* Work request: Take the records below and retype them line by line, from the first line through the one containing "which stages are"; stop there.

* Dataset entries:
---+---

(** * Node Lab: graph validation, preset merge and the evaluation lifecycle

    A shallow embedding of the two evaluation front-ends of the
    application:

    - [src/app/interactive/page.tsx]: the board ([Graph] component) on
      which stages are placed and connected, with its validator
      [isValidGraph], the preset merge [applyPreset], the library
      operation [addFromLibrary] and the asynchronous [evaluate];
    - [src/app/workbench/page.tsx]: the direct-edit form
      ([WorkbenchPage]) with [updateConfig], [updateNested] and [run].

    React state is modelled by explicit state passing: every handler is
    a function from the component state before the event to the state
    after it.  An [async] handler is split at its [await]: the part that
    runs when the handler is called (it may hand a request to [fetch]),
    and the part that runs when the response settles.  JavaScript
    objects used as maps are [gmap]s keyed by strings, optional fields
    are [option]s, and [{...a, ...b}] is the right-biased merge. *)

From Stdlib Require Import QArith.
From stdpp Require Import gmap strings list fin_maps.

Local Open Scope string_scope.

(** ** Values shared by both surfaces *)

(** JavaScript numbers.  The program only stores and forwards them (from
    literals, sliders and form inputs); the one computation, the default
    position of a new node, is on small integers.  A literal is written
    in its shortest decimal form ([1.0] as [1]).  These are the finite
    numbers: the literals and what a range slider gives.  [NaN], which a
    cleared number input of the form gives and [JSON.stringify] writes as
    [null], is not among them, and neither are the infinities and the
    negative zero; nothing below states what a body holds for those. *)
Definition number : Type := Q.

(** A nested object such as [weights] or [hard_limits]: named numbers. *)
Abbreviation dict := (gmap string number).

(** [{...a, ...b}] on nested objects: keys of [b] win, keys only in [a]
    are kept. *)
Definition spread_dict (a b : dict) : dict := b ∪ a.

(** [o || {}] *)
Definition or_empty (o : option dict) : dict := default ∅ o.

---+---

* Solution to this task:
(** * Node Lab: graph validation, preset merge and the evaluation lifecycle

    A shallow embedding of the two evaluation front-ends of the
    application:

    - [src/app/interactive/page.tsx]: the board ([Graph] component) on
      which stages are placed and connected, with its validator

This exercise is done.